↓↓↓

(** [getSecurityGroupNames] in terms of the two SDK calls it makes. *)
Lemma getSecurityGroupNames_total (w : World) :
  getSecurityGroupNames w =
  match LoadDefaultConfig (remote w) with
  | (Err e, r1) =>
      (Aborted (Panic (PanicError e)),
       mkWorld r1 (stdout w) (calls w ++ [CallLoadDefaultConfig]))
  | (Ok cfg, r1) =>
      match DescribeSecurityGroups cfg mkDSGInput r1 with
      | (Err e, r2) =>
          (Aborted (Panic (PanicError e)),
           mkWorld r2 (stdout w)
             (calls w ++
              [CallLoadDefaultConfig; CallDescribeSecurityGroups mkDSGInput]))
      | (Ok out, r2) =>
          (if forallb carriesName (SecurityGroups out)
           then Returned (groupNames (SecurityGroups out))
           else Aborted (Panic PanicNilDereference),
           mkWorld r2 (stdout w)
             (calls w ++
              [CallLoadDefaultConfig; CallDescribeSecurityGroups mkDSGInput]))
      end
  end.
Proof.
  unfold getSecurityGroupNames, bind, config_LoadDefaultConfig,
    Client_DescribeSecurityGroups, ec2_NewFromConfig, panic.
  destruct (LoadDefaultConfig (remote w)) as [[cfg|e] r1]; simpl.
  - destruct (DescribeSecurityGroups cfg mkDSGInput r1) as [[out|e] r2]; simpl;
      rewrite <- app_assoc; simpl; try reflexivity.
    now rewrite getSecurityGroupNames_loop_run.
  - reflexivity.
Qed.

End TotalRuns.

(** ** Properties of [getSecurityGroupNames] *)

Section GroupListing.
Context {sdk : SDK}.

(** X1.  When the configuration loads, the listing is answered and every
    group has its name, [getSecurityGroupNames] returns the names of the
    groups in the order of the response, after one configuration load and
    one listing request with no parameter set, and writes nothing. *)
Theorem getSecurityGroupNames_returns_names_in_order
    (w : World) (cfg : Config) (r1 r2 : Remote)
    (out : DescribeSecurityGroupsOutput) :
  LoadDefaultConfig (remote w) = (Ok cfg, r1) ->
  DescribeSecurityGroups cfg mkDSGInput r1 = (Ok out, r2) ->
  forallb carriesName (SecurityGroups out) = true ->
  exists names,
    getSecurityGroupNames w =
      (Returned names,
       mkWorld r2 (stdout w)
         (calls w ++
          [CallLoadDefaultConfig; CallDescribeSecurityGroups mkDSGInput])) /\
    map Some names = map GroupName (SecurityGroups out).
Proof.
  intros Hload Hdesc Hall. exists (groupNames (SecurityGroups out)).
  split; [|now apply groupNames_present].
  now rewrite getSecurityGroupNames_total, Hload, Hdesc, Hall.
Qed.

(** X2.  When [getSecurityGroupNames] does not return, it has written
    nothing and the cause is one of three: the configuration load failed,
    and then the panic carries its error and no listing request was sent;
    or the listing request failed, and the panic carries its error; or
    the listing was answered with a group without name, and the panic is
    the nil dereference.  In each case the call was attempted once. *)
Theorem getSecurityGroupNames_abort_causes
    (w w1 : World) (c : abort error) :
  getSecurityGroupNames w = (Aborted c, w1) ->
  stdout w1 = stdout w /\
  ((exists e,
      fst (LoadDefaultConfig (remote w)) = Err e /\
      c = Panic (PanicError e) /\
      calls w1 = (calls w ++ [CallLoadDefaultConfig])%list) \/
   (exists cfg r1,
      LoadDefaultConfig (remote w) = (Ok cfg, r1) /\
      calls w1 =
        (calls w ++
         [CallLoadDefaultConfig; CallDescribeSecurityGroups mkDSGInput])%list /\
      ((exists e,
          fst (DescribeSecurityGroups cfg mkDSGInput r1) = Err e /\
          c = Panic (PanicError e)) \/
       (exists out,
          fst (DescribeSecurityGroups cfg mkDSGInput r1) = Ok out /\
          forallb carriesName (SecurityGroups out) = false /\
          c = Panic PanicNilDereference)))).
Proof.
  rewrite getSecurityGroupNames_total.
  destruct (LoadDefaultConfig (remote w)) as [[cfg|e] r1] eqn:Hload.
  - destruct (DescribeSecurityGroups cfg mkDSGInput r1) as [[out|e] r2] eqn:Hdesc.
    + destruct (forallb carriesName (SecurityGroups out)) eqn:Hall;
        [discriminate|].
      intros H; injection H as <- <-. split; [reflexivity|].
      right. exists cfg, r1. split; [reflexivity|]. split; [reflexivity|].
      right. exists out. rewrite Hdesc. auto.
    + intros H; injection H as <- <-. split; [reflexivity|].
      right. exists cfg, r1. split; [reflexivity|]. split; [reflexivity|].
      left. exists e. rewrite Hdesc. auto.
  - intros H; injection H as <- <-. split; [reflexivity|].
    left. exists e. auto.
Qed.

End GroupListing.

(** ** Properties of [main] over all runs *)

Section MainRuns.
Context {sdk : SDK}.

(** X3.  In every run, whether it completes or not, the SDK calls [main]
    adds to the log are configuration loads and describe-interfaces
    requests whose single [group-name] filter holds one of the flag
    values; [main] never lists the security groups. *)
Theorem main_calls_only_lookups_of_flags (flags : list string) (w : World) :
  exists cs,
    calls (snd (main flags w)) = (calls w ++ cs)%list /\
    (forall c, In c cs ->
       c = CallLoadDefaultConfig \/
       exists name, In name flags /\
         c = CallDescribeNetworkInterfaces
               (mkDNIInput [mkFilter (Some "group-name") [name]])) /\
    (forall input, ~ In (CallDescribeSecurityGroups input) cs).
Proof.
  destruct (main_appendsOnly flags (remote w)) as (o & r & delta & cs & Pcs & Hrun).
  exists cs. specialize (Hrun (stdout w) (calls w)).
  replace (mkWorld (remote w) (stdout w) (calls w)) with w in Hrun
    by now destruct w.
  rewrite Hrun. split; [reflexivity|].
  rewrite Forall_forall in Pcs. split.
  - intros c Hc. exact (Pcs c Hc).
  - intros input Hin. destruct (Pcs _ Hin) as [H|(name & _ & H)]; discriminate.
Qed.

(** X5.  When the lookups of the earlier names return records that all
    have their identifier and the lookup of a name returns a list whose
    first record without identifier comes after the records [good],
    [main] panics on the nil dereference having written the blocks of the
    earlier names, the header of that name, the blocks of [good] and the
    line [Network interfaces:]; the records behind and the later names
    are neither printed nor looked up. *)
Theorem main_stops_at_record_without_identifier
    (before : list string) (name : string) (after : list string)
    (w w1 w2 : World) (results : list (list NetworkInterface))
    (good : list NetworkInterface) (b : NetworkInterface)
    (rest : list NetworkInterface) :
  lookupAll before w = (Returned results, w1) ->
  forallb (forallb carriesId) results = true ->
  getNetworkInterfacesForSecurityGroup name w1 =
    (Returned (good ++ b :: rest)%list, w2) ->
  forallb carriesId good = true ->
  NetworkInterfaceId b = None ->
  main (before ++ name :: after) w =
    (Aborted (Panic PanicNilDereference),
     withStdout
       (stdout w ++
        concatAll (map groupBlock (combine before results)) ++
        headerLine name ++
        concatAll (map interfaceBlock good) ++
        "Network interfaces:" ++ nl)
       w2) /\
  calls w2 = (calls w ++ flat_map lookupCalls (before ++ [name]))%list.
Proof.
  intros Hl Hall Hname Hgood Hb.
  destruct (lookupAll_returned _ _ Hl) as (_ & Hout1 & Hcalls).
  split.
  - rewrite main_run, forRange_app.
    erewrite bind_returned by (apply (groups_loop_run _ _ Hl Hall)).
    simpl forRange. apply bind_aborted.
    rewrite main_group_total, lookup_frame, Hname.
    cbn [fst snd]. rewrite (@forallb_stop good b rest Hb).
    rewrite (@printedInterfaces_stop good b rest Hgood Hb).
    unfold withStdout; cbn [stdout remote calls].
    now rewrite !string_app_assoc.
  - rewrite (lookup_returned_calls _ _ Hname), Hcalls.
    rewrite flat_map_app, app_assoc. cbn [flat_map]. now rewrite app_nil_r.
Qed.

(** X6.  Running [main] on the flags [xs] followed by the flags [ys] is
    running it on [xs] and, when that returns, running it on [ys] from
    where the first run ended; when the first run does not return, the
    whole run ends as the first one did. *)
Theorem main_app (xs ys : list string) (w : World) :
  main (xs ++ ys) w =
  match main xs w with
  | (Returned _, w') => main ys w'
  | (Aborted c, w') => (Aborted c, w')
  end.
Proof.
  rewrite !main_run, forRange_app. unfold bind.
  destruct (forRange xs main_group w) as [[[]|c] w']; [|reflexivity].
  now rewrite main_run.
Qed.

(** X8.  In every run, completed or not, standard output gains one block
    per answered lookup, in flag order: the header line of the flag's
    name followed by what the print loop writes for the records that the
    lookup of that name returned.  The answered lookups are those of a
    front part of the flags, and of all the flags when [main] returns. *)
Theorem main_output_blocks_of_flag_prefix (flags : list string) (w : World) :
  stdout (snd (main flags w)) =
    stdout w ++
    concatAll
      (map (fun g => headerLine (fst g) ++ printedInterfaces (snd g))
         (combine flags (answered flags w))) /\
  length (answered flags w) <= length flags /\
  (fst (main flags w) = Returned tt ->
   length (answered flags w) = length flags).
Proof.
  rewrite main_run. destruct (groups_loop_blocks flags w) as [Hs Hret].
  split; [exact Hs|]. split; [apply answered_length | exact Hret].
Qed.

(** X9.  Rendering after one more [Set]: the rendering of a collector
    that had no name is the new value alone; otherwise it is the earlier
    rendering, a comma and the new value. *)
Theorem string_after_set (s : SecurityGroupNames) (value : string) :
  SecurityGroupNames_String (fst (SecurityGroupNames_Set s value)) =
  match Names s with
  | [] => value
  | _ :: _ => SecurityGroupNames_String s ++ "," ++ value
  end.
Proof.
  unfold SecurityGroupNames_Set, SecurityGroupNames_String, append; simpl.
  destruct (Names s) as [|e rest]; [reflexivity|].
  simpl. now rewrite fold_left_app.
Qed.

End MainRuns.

↑↑↑

Required action ▸ Using only the listing above, restate exactly the lines from the line containing "now rewrite !string_app_assoc." through the line containing "flags [ys] is", both included.

Task result ▸
    now rewrite !string_app_assoc.
  - rewrite (lookup_returned_calls _ _ Hname), Hcalls.
    rewrite flat_map_app, app_assoc. cbn [flat_map]. now rewrite app_nil_r.
Qed.

(** X6.  Running [main] on the flags [xs] followed by the flags [ys] is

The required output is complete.